All ransomware administrative panels at the moment are consistent. “Don’t do crime The crime is bad XOXO from Prague, “with a link to download” paneludb_dump.zip “.
How First noticed By the actor, REY, the archive is included within the SQL file dropped from the MySQL database of the partner panel.
From BleepingComputer evaluation, this database incorporates twenty tables, with some more interesting than others, including:
- A ‘Btc_addresses“Table containing 59,975 unique bitcoin addresses.
- A ‘compilation“The table incorporates individual compilations created by associated entities for attacks. Table rows contain public keys, but unfortunately there aren’t any private keys.
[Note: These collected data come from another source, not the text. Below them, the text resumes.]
(* ===== verification/JsonlReader.v ===== *)
(** * Package [jsonl]: reading back ([reader.go])

    Forward scanning through [bufio.Scanner], reverse chunked scanning
    ([tailLines]) and time-bucket sampling.  The callback of a scan is a
    computation over the state the Go closure captures. *)

From S2P Require Import Prelude GoStr GoTime GoPath JsonlFilter.
From Stdlib Require Import Sorted.

(** ** Files as the reader sees them

    [os.Open] fails, or gives a content and the error that ends reading it
    ([None] for the ordinary end of file). *)
Inductive file :=
  | FMissing
  | FOpenErr (e : error)
  | FData (content : bytes) (rerr : option error).

Abbreviation tree := (gmap bytes file).

Definition Open (t : tree) (path : bytes) : file := default FMissing (t !! path).

(** ** [bufio.Scanner] with [ScanLines] *)

(** The lines of a stream: a last line without newline counts when non-empty. *)
Definition raw_lines (content : bytes) : list bytes :=
  let ps := Split content nl in
  if bool_decide (last ps = Some []) then removelast ps else ps.

(** [ScanLines] drops one carriage return before the newline. *)
Definition dropCR (line : bytes) : bytes := TrimSuffix line [cr].

(** [scanner.Buffer(make([]byte, 64*1024), 1024*1024)] *)
Definition maxTokenSize : N := 1024 * 1024.

(** A line that does not fit in the buffer with its newline stops the scan. *)
Definition too_long (line : bytes) : bool := (maxTokenSize <=? N.of_nat (length line))%N.

Definition ErrTooLong : error := ESentinel ($"bufio.Scanner: token too long").

Definition handler (St : Type) : Type := bytes -> State St bool.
The names of the goal firms are also listed for some compilations.
- A ‘configuration compilations“The table incorporates various configurations used for every compilation, akin to ESXI servers for skipping or encryption files.
- A ‘conversations“The table could be very interesting since it incorporates 4442 negotiating messages between Ransomware and victims from December 19 to April 29.
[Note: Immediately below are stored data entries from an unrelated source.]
(* ===== verification/JsonlStore.v ===== *)
(** * Package [jsonl]: the append-only store ([store.go])

    A [Store] appends lines to the file of the current day through a
    [bufio.Writer], synchronously or through a channel and a background worker.
    The operating system is a world of file contents and a script of faults: the
    next element of the script decides the outcome of the next system call, and
    an empty script means that no call fails any more.  A file handle is the path
    it was opened with: nobody renames or removes a file while it is open. *)

From S2P Require Import Prelude GoStr GoTime GoPath JsonlFilter JsonlReader JsonlRetain.

(** ** Files *)

Inductive fault :=
  | FaultNone
  | Fault (written : nat) (e : error).

#[export] Instance fault_eq_dec : EqDecision fault.
Proof. solve_decision. Defined.

Record world := World { disk : gmap bytes bytes; faults : list fault }.

Definition next_fault (w : world) : fault := default FaultNone (head (faults w)).
Definition rest (w : world) : list fault := tail (faults w).

(** [os.OpenFile(path, O_CREATE|O_APPEND|O_WRONLY, 0o644)] *)
Definition sys_open (path : bytes) : State world (option error) := fun w =>
  match next_fault w with
  | Fault _ e => (Some e, World (disk w) (rest w))
  | FaultNone => (None, World (<[path := default [] (disk w !! path)]> (disk w)) (rest w))
  end.

(** [f.Write]: all the bytes, or some of them and an error. *)
Definition sys_write (path data : bytes) : State world (nat * option error) := fun w =>
  let '(n, e) :=
    match next_fault w with
    | Fault n e => (Nat.min n (length data), Some e)
    | FaultNone => (length data, None)
    end in
  ((n, e), World (<[path := default [] (disk w !! path) ++ take n data]> (disk w)) (rest w)).

Definition sys_close : State world (option error) := fun w =>
  match next_fault w with
  | Fault _ e => (Some e, World (disk w) (rest w))
  | FaultNone => (None, World (disk w) (rest w))
  end.

(** ** [bufio.Writer] *)

Record bufw := BufW { bw_wr : bytes; bw_buf : bytes; bw_size : Z; bw_err : option error }.

Definition NewWriterSize (path : bytes) (size : Z) : bufw := BufW path [] size None.

Definition Available (b : bufw) : Z := (bw_size b - Z.of_nat (length (bw_buf b)))%Z.

Definition bw_Flush (b : bufw) : State world (option error * bufw) := fun w =>
  match bw_err b with
  | Some e => ((Some e, b), w)
  | None =>
      if bool_decide (bw_buf b = []) then ((None, b), w)
      else
        let '((n, e), w') := sys_write (bw_wr b) (bw_buf b) w in
        match e with
        | Some e => ((Some e, BufW (bw_wr b) (drop n (bw_buf b)) (bw_size b) (Some e)), w')
        | None => ((None, BufW (bw_wr b) [] (bw_size b) None), w')
        end
  end.

(** The loop of [Write]: while the data does not fit, write it directly when the
    buffer is empty, else fill the buffer and flush it. *)
Fixpoint bw_loop (fuel : nat) (b : bufw) (data : bytes) : State world (bytes * bufw) :=
  match fuel with
  | O => mret (data, b)
  | S fuel' =>
      if (Available b <? Z.of_nat (length data))%Z && bool_decide (bw_err b = None) then
        if bool_decide (bw_buf b = []) then
          '(n, e) ← sys_write (bw_wr b) data;
          bw_loop fuel' (BufW (bw_wr b) [] (bw_size b) e) (drop n data)
        else
          let n := Z.to_nat (Available b) in
          '(_, b') ← bw_Flush (BufW (bw_wr b) (bw_buf b ++ take n data) (bw_size b) (bw_err b));
          bw_loop fuel' b' (drop n data)
      else mret (data, b)
  end.

Definition bw_Write_fuel (fuel : nat) (b : bufw) (data : bytes)
    : State world (option error * bufw) :=
  '(data, b) ← bw_loop fuel b data;
  match bw_err b with
  | Some e => mret (Some e, b)
  | None => mret (None, BufW (bw_wr b) (bw_buf b ++ data) (bw_size b) None)
  end.

(** One round fills and flushes, one writes directly, the third stops. *)
Definition bw_Write : bufw -> bytes -> State world (option error * bufw) := bw_Write_fuel 3.

(** ** The store *)

Record options := Options {
  bufSize : Z;
  asyncSize : Z;
  flushInterval : Z;
  loc : option location
}.

Definition Option : Type := options -> options.

Definition WithBufferSize (n : Z) : Option := fun o =>
  Options n (asyncSize o) (flushInterval o) (loc o).
Definition WithAsync (size : Z) : Option := fun o =>
  Options (bufSize o) size (flushInterval o) (loc o).
Definition WithFlushInterval (d : Z) : Option := fun o =>
  Options (bufSize o) (asyncSize o) d (loc o).
Definition WithLocation (l : option location) : Option := fun o =>
  Options (bufSize o) (asyncSize o) (flushInterval o) l.

Record chan := Chan { queue : list bytes; capacity : Z; closed : bool }.

Record Store := MkStore {
  dir : bytes;
  naming : Naming;
  opts : options;
  date : bytes;
  file : option bytes;
  bw : option bufw;
  ch : option chan;
  once : bool;       (* stopOnce has run *)
  stopped : bool     (* the channel [stopped] is closed *)
}.

Definition set_file (s : Store) (d : bytes) (f : option bytes) (b : option bufw) : Store :=
  MkStore (dir s) (naming s) (opts s) d f b (ch s) (once s) (stopped s).
Definition set_ch (s : Store) (c : option chan) : Store :=
  MkStore (dir s) (naming s) (opts s) (date s) (file s) (bw s) c (once s) (stopped s).
Definition set_stop (s : Store) (c : option chan) (o st : bool) : Store :=
  MkStore (dir s) (naming s) (opts s) (date s) (file s) (bw s) c o st.

(** The background goroutine a new store starts. *)
Inductive background := NoBackground | RunAsync | RunFlusher.

(** The defaults, overridden by the caller's options in order; a nil location is
    the local one. *)
Definition New_options (Local : location) (fns : list Option) : options :=
  let o := fold_left (fun o fn => fn o) fns (Options 4096 0 Second (Some Local)) in
  match loc o with
  | None => Options (bufSize o) (asyncSize o) (flushInterval o) (Some Local)
  | Some _ => o
  end.

Definition New (Local : location) (mkdir : option error) (dir : bytes) (naming : Naming)
    (fns : list Option) : result (Store * background) :=
  let o := New_options Local fns in
  match mkdir with
  | Some e => Err (EWrap ($"jsonl: mkdir " ++ dir) e)
  | None =>
      let c := if (0 <? asyncSize o)%Z then Some (Chan [] (asyncSize o) false) else None in
      let s := MkStore dir naming o [] None None c false false in
      let b := if (0 <? asyncSize o)%Z then RunAsync
               else if (0 <? bufSize o)%Z && (0 <? flushInterval o)%Z && (asyncSize o =? 0)%Z
               then RunFlusher else NoBackground in
      Ok (s, b)
  end.

Definition FilePath (s : Store) (d : bytes) : bytes := file_path (dir s) (naming s) d.

Definition Today (s : Store) (now : Z) : bytes :=
  format_day (local_day (default UTC (loc (opts s))) now).

Definition sw : Type := Store * world.

Definition ensureFileLocked (now : Z) : State sw (option error) := fun '(s, w) =>
  let today := Today s now in
  if bool_decide (file s <> None) && bool_decide (date s = today) then (None, (s, w))
  else
    let '(s, w) :=
      match file s with
      | Some p =>
          let w := match bw s with
                   | Some b => snd (bw_Flush b w)
                   | None => w
                   end in
          let '(_, w) := sys_close w in
          (set_file s (date s) None None, w)
      | None => (s, w)
      end in
    let path := FilePath s today in
    let '(err, w) := sys_open path w in
    match err with
    | Some e => (Some (EWrap ($"jsonl: open " ++ path) e), (s, w))
    | None =>
        let b := if (0 <? bufSize (opts s))%Z then Some (NewWriterSize path (bufSize (opts s)))
                 else bw s in
        (None, (set_file s today (Some path) b, w))
    end.

(** Under the mutex, one step of the store. *)
Definition writeLocked (now : Z) (line : bytes) : State sw (option error) := fun sw =>
  match ensureFileLocked now sw with
  | (Some e, sw) => (Some e, sw)
  | (None, (s, w)) =>
      match bw s with
      | Some b =>
          let '((e, b), w) := bw_Write b line w in
          (e, (set_file s (date s) (file s) (Some b), w))
      | None =>
          let '((_, e), w) := sys_write (default [] (file s)) line w in
          (e, (s, w))
      end
  end.

Definition ErrChannelFull : error := ENew ($"jsonl: async channel full").

(** [Append] of a marshalled record; a send on a closed channel panics. *)
Definition Append (now : Z) (marshalled : result bytes) : State sw (outcome (option error)) :=
  fun '(s, w) =>
  match marshalled with
  | Err e => (Ret (Some (EWrap ($"jsonl: marshal") e)), (s, w))
  | Ok line =>
      let line := line ++ [nl] in
      match ch s with
      | Some c =>
          if closed c then (Panic, (s, w))
          else if (Z.of_nat (length (queue c)) <? capacity c)%Z then
            (Ret None, (set_ch s (Some (Chan (queue c ++ [line]) (capacity c) false)), w))
          else (Ret (Some ErrChannelFull), (s, w))
      | None => let '(e, sw) := writeLocked now line (s, w) in (Ret e, sw)
      end
  end.
(* ===== verification/JsonlAsync.v ===== *)
(** * Package [jsonl]: the asynchronous mode of the store ([store.go], [runAsync])

    With [WithAsync] an append only sends the line to a buffered channel, and a
    background goroutine receives the lines and writes them.  The goroutines
    interleave: a configuration is the shared store and file system, the line the
    worker holds between its receive and its write, and the history of what was
    accepted and written; a step is one critical section or one channel operation
    of one goroutine. *)

From S2P Require Import Prelude GoStr GoTime GoPath JsonlFilter JsonlReader JsonlRetain JsonlStore.

Record async := Async {
  ast : Store;
  aw : world;
  inflight : option bytes;       (* received by the worker, not yet written *)
  running : bool;                (* the worker has not returned *)
  accepted : list bytes;         (* the lines whose [Append] returned nil *)
  written : list (Z * bytes)     (* the instants and lines of the worker's writes *)
}.

Definition set_sw (a : async) (sw : sw) : async :=
  Async (fst sw) (snd sw) (inflight a) (running a) (accepted a) (written a).

(** The ticker of the worker exists for a buffered store with a flush interval. *)
Definition has_ticker (s : Store) : bool :=
  (0 <? bufSize (opts s))%Z && (0 <? flushInterval (opts s))%Z.

(** The case [line, ok := <-s.ch] with [ok]. *)
Definition worker_recv (a : async) : option async :=
  match inflight a, ch (ast a) with
  | None, Some (Chan (line :: q) cap cl) =>
      if running a then
        Some (Async (set_ch (ast a) (Some (Chan q cap cl))) (aw a) (Some line) true
                (accepted a) (written a))
      else None
  | _, _ => None
  end.

(** [s.handleError(s.writeLocked(line))] *)
Definition worker_write (now : Z) (a : async) : option async :=
  match inflight a with
  | Some line =>
      let '(_, (s, w)) := writeLocked now line (ast a, aw a) in
      Some (Async s w None (running a) (accepted a) (written a ++ [(now, line)]))
  | None => None
  end.

(** [case <-tickC] *)
Definition worker_tick (a : async) : option async :=
  if running a && bool_decide (inflight a = None) && has_ticker (ast a) then
    Some (set_sw a (snd (Flush (ast a, aw a))))
  else None.

(** The channel is closed and drained: flush, close [stopped], return. *)
Definition worker_end (a : async) : option async :=
  match inflight a, ch (ast a) with
  | None, Some (Chan [] cap true) =>
      if running a then
        let '(_, (s, w)) := Flush (ast a, aw a) in
        Some (Async (set_stop s (ch s) (once s) true) w None false (accepted a) (written a))
      else None
  | _, _ => None
  end.

Inductive astep (a : async) : async -> Prop :=
  | a_append now line s w :
      Append now (Ok line) (ast a, aw a) = (Ret None, (s, w)) ->
      astep a (Async s w (inflight a) (running a) (accepted a ++ [line ++ [nl]]) (written a))
  | a_append_err now line e sw :
      Append now (Ok line) (ast a, aw a) = (Ret (Some e), sw) -> astep a (set_sw a sw)
  | a_recv a' : worker_recv a = Some a' -> astep a a'
  | a_write now a' : worker_write now a = Some a' -> astep a a'
  | a_tick a' : worker_tick a = Some a' -> astep a a'
  | a_end a' : worker_end a = Some a' -> astep a a'
  | a_flush : astep a (set_sw a (snd (Flush (ast a, aw a))))
  | a_close : once (ast a) = false -> astep a (set_sw a (close_begin (ast a), aw a))
  | a_close_finish :
      once (ast a) = true -> stopped (ast a) = true ->
      astep a (set_sw a (snd (close_finish (ast a, aw a)))).

Definition astart (s : Store) (w : world) : async := Async s w None true [] [].

(** The part of the history that belongs to a path. *)
Definition written_to (s : Store) (p : bytes) (l : list (Z * bytes)) : bytes :=
  flat_map (fun '(now, line) => at_path (FilePath s (Today s now)) p line) l.

(** ** The invariant *)

Definition queued (s : Store) : list bytes :=
  match ch s with Some c => queue c | None => [] end.

Definition chan_closed (s : Store) : bool :=
  match ch s with Some c => closed c | None => true end.

Record ainv (s0 : Store) (w0 : world) (a : async) : Prop := {
  ai_ok : store_ok (ast a);
  ai_faults : faults (aw a) = [];
  ai_paths : forall d, FilePath (ast a) d = FilePath s0 d;
  ai_today : forall now, Today (ast a) now = Today s0 now;
  ai_chan : is_Some (ch (ast a));
  ai_fifo : accepted a =
    map snd (written a) ++ option_list (inflight a) ++ queued (ast a);
  ai_view : forall p, view (ast a) (aw a) p = on_disk w0 p ++ written_to s0 p (written a);
  ai_once : chan_closed (ast a) = once (ast a);
  ai_stop : stopped (ast a) = negb (running a);
  ai_end : running a = false ->
    inflight a = None /\ queued (ast a) = [] /\ once (ast a) = true
}.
Table of “Chats” of the Associated Panel - A ‘users“The table lists 75 administrators and associated entities who had access to the partner panel, from Michael Gillespie Noticing that the slogans were stored in a simple text. Examples of some ordinary text slogans are “Weekendlover69,” Movingbricks69420 “and” LockbitProud231 “.
IN Conversation with toxThe Lockbit Operator referred to as “LockbitSUPP” confirmed the violation, stating that no private keys were leaked or lost.
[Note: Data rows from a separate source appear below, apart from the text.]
Lemma elem_of_pub z rs l : AppendRecords z rs ∈ flat_map pub l <-> (z, rs) ∈ l.
Proof.
  rewrite list_elem_of_In, in_flat_map. setoid_rewrite <- list_elem_of_In. split.
  - intros ([z' rs'] & Hin & Hc). unfold pub in Hc. cbn in Hc.
    rewrite !elem_of_cons in Hc. destruct Hc as [?|[[= <- <-]|Hc]]; [done|done|set_solver].
  - intros Hin. exists (z, rs). split; [done|]. unfold pub. set_solver.
Qed.

Lemma elem_of_go_delete z rs l : GoDeleteRecords z rs ∈ map go_delete l <-> (z, rs) ∈ l.
Proof.
  rewrite list_elem_of_In, in_map_iff. setoid_rewrite <- list_elem_of_In. split.
  - intros ([z' rs'] & [= -> ->] & H). done.
  - intros H. by exists (z, rs).
Qed.

Lemma no_pub_accept c l : Accept c ∉ flat_map pub l.
Proof.
  rewrite list_elem_of_In, in_flat_map. intros ([z rs] & _ & [?|[?|[]]]); done.
Qed.

Lemma go_deletes_only l : Forall (fun c => match c with GoDeleteRecords _ _ => True | _ => False end) (map go_delete l).
Proof. by induction l; constructor. Qed.

Lemma same_range zones zr : zr ∈ range1 zones <-> zr ∈ range2 zones.
Proof. by rewrite Hrange1, Hrange2. Qed.

(** Where the calls of an attempt can be. *)
Lemma attempt_append new t1 z rs t2 :
  attempt new -> new = t1 ++ AppendRecords z rs :: t2 -> GoDeleteRecords z rs ∈ t2.
Proof.
  intros (pre & mid & -> & Hq & Hmid) E.
  apply split_right in E as (u & -> & E); [|eapply not_in_Forall; [exact Hq|by intros []]].
  destruct Hmid as [->|(zones & l1 & l2 & rest & Hz & -> & Hrest)]; [by destruct u|].
  rewrite app_assoc in E.
  apply split_left in E as (u' & E & ->); [|eapply not_in_Forall; [apply go_deletes_only|by intros []]].
  apply elem_of_app. right. apply elem_of_go_delete, same_range. rewrite Hz. apply elem_of_app. left.
  apply elem_of_pub.
  assert (AppendRecords z rs ∉ rest) as Hn.
  { destruct Hrest as [->|(_ & rest' & -> & Hi)]; [by apply not_elem_of_nil|].
    apply not_elem_of_cons. split; [done|]. eapply not_in_Forall; [exact Hi|by intros []]. }
  apply split_left in E as (v & -> & _); [|done]. set_solver.
Qed.

Lemma attempt_accept new t1 c t2 :
  attempt new -> new = t1 ++ Accept c :: t2 ->
  Sleep propagation ∈ t1 /\ forall z rs, GoDeleteRecords z rs ∈ t2 -> AppendRecords z rs ∈ t1.
Proof.
  intros (pre & mid & -> & Hq & Hmid) E.
  apply split_right in E as (u & -> & E); [|eapply not_in_Forall; [exact Hq|by intros []]].
  destruct Hmid as [->|(zones & l1 & l2 & rest & Hz & -> & Hrest)]; [by destruct u|].
  apply split_right in E as (v & -> & E); [|apply no_pub_accept].
  apply split_left in E as (x & E & ->); [|eapply not_in_Forall; [apply go_deletes_only|by intros []]].
  destruct Hrest as [->|(-> & rest' & -> & Hi)]; [by destruct v|].
  destruct v as [|y v]; [done|]. injection E as <- ->. split; [set_solver|].
  intros z rs [H|H]%elem_of_app.
  - exfalso. apply Forall_app in Hi as [_ Hi]. inversion Hi as [|? ? _ Hi']. subst.
    exact (not_in_Forall issuing _ (GoDeleteRecords z rs) Hi' (fun f => f) H).
  - apply elem_of_go_delete, same_range in H. rewrite Hz, app_nil_r in H. apply elem_of_pub in H. set_solver.
Qed.

(** *** What the records are *)

(** [rec] in [zone] is the record that proves the control of the authorization's domain,
    for the holder of [key]: it has the name that is looked up for the domain, and the
    value of the dns-01 challenge. *)
Definition challenge_of (key : K) (authz : authorization) (zone : bytes) (rec : dns_record) : Prop :=
  a_Pending authz = true /\
  t_Name rec ++ $"." ++ zone =
    $"_acme-challenge." ++ (if isWildcard (a_Identifier authz) then drop 2 (a_Identifier authz) else a_Identifier authz) /\
  exists chal, chal ∈ a_Challenges authz /\ ch_Type chal = $"dns-01" /\
    DNS01ChallengeRecord key (ch_Token chal) = Ok (t_Text rec).

(** It was asked for: one of [urls] was looked up after [before], and the answer is an
    authorization whose challenge it is. *)
Definition answered (key : K) (urls : list bytes) (before t : list call) (zone : bytes) (rec : dns_record) : Prop :=
  exists url v1 v2 authz, t = before ++ v1 ++ GetAuthorization url :: v2 /\ url ∈ urls /\
    w_GetAuthorization (before ++ v1) url = Ok authz /\ challenge_of key authz zone rec.

(** The same of an order for [ds], by the account of the client. *)
Definition requested (ds : list bytes) (c : option client) (t : list call) (zone : bytes) (rec : dns_record) : Prop :=
  exists cl o u, c = Some cl /\ w_AuthorizeOrder u ds = Ok o /\
    answered (Key cl) (o_AuthzURLs o) (u ++ [AuthorizeOrder ds]) t zone rec.

Lemma challenge_record_of (key : K) authz chal value :
  a_Pending authz = true -> findChallenge authz ($"dns-01") = Some chal ->
  DNS01ChallengeRecord key (ch_Token chal) = Ok value ->
  let zr := challenge_record (a_Identifier authz) value in
  challenge_of key authz (fst zr) (snd zr) /\ t_Text (snd zr) = value.
Proof.
  intros Hp Hf Hv. unfold challenge_record. set (d := if isWildcard _ then _ else _).
  pose proof (challenge_parts d) as Hn. destruct (extractZoneAndRecordName d) as [zone name]. cbn [fst snd t_Text].
  split; [|done]. split; [done|]. split; [exact Hn|].
  apply List.find_some in Hf as [Hin Ht%bool_decide_eq_true]. exists chal. by rewrite list_elem_of_In.
Qed.

Lemma answered_mono key urls urls' before t t' zone rec :
  urls ⊆ urls' -> answered key urls before t zone rec -> answered key urls' before (t ++ t') zone rec.
Proof.
  intros Hu (url & v1 & v2 & authz & -> & Hin & Hw & Hc). exists url, v1, (v2 ++ t'), authz.
  split; [by rewrite <- !app_assoc|]. split; [by apply Hu|done].
Qed.

(** A record that is published for a challenge. *)
Definition has_record (key : K) (zones : zone_records) (chal : challenge) : Prop :=
  exists z rs rec, zones !! z = Some rs /\ rec ∈ rs /\ DNS01ChallengeRecord key (ch_Token chal) = Ok (t_Text rec).

Lemma add_record_lookup zones zr z rs :
  add_record zones zr !! z = Some rs ->
  forall rec, rec ∈ rs -> (exists rs0, zones !! z = Some rs0 /\ rec ∈ rs0) \/ (z = fst zr /\ rec = snd zr).
Proof.
  unfold add_record. intros Hl rec Hr. destruct (decide (z = fst zr)) as [->|Hne].
  - rewrite lookup_insert_eq in Hl. injection Hl as <-. apply elem_of_app in Hr as [Hr|Hr%list_elem_of_singleton]; [|by right].
    left. destruct (zones !! fst zr) as [rs0|]; [by exists rs0|by apply elem_of_nil in Hr].
  - rewrite lookup_insert_ne in Hl by done. left. by exists rs.
Qed.

Lemma has_record_add key zones zr chal : has_record key zones chal -> has_record key (add_record zones zr) chal.
Proof.
  intros (z & rs & rec & Hl & Hr & Hv). unfold has_record, add_record. destruct (decide (z = fst zr)) as [->|Hne].
  - exists (fst zr), (rs ++ [snd zr]), rec. rewrite lookup_insert_eq, Hl. split; [done|]. split; [|done]. apply elem_of_app. by left.
  - exists z, rs, rec. by rewrite lookup_insert_ne.
Qed.

Lemma add_record_has key zones zr chal :
  DNS01ChallengeRecord key (ch_Token chal) = Ok (t_Text (snd zr)) -> has_record key (add_record zones zr) chal.
Proof.
  intros Hv. exists (fst zr), (default [] (zones !! fst zr) ++ [snd zr]), (snd zr).
  unfold add_record. rewrite lookup_insert_eq. split; [done|]. split; [|done]. apply elem_of_app. right. by left.
Qed.

(** The records and the challenges that are collected. *)
Definition collected (key : K) (urls : list bytes) (before t : list call) (cs : list challenge) (zones : zone_records) : Prop :=
  (forall z rs rec, zones !! z = Some rs -> rec ∈ rs -> answered key urls before t z rec) /\
  (forall chal, chal ∈ cs -> has_record key zones chal).

Lemma collect_collected key all urls before cs zones v s :
  trace s = before ++ v -> urls ⊆ all -> collected key all before (trace s) cs zones ->
  let '(r, s') := collect key urls cs zones s in
  exists v', trace s' = before ++ v' /\
    forall cs' zones', r = Ok (cs', zones') -> collected key all before (trace s') cs' zones'.
Proof.
  revert cs zones v s. induction urls as [|url urls IH]; intros cs zones v s Ht Hsub Hc; cbn [collect].
  { exists v. split; [done|]. by intros cs' zones' [= <- <-]. }
  unfold try_bind at 1, mbind at 1, State_bind at 1, ask. set (s1 := MkState _ _).
  assert (trace s1 = before ++ (v ++ [GetAuthorization url])) as Ht1 by (cbn; by rewrite Ht, <- app_assoc).
  assert (url ∈ all /\ urls ⊆ all) as [Hu Hsub'] by set_solver.
  assert (collected key all before (trace s1) cs zones) as Hc1.
  { destruct Hc as [H1 H2]. split; [|done]. intros z rs rec Hl Hr. by eapply answered_mono, H1. }
  destruct (w_GetAuthorization (trace s) url) as [authz|e] eqn:Ew; [|by eexists].
  destruct (a_Pending authz) eqn:Ep; cbn [negb]; [|by eapply IH].
  destruct (findChallenge authz ($"dns-01")) as [chal|] eqn:Ef; [|by eexists].
  unfold try_bind, mbind, State_bind, mret, State_ret.
  destruct (DNS01ChallengeRecord key (ch_Token chal)) as [value|e] eqn:Ed; [|by eexists].
  destruct (challenge_record_of key authz chal value Ep Ef Ed) as [Hco Hval].
  eapply IH; [exact Ht1|done|]. destruct Hc1 as [H1 H2]. split.
  - intros z rs rec Hl Hr. destruct (add_record_lookup _ _ _ _ Hl rec Hr) as [(rs0 & Hl0 & Hr0)|[-> ->]]; [by eapply H1|].
    exists url, v, [], authz. rewrite Ht1. split; [done|]. by rewrite <- Ht.
  - intros c [Hin|Hin%list_elem_of_singleton]%elem_of_app; [by apply has_record_add, H2|].
    subst c. apply add_record_has. by rewrite Hval.
Qed.

(** A run that publishes only records that were asked for, and accepts only challenges
    whose records are published. *)
Definition proper (ds : list bytes) (s s' : mstate (K := K) (L := L)) : Prop :=
  exists new, trace s' = trace s ++ new /\
    (forall z rs rec, AppendRecords z rs ∈ new -> rec ∈ rs -> requested ds (m_client s') (trace s') z rec) /\
    (forall chal, Accept chal ∈ new -> exists cl z rs rec, m_client s' = Some cl /\
       AppendRecords z rs ∈ new /\ rec ∈ rs /\ DNS01ChallengeRecord (Key cl) (ch_Token chal) = Ok (t_Text rec)).

Lemma proper_quiet {A} ds (p : State mstate A) s : only quiet p -> proper ds s (snd (p s)).
Proof.
  intros Hp. specialize (Hp s). destruct (p s) as [a s1]. destruct Hp as (new & T & Hq). exists new. split; [done|]. cbn [snd].
  split; [intros z rs rec Hin|intros chal Hin]; exfalso; eapply (not_in_Forall quiet); [exact Hq| |exact Hin|exact Hq| |exact Hin];
    by intros [].
Qed.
Based on the time to generate MySQL and the last date of the date within the negotiating chats table, the database seems in some unspecified time in the future dropped on April 29, 2025.
It will not be clear who carried out the violation and the way it was done, however the Defacement message matches the Everest Ransomware within the recent violation of the dark website, which is recommended by a possible link.
In addition, the SQL PHPMYADmin screenshot shows that the server has worked PHP 8.1.2, which is at risk of critical and actively used tracked susceptibility as CVE-2024-4577, which may be used to realize distant code on servers.
In 2024, the operation of law enforcement agencies called Cronos Operation removed the Lockbit infrastructure, including 34 servers hosting the information leakage website and its mirrors, data stolen from victims, cryptocurrency addresses, 1000 keys of decryption and affiliate panel.
Although Lockbit was in a position to rebuild and resume surgery after removal, this latest violation is an extra blow to the already damaged fame.
It is simply too early to find out whether this extra hit of fame shall be the last nail within the Ransomware gang.
Other ransomware groups which have experienced similar leaks are Conti, Black Basta and Everest.
Based on the evaluation of 14 -meter malicious activities, discover the ten best Att & CK techniques for 93% attacks and the way to defend against them.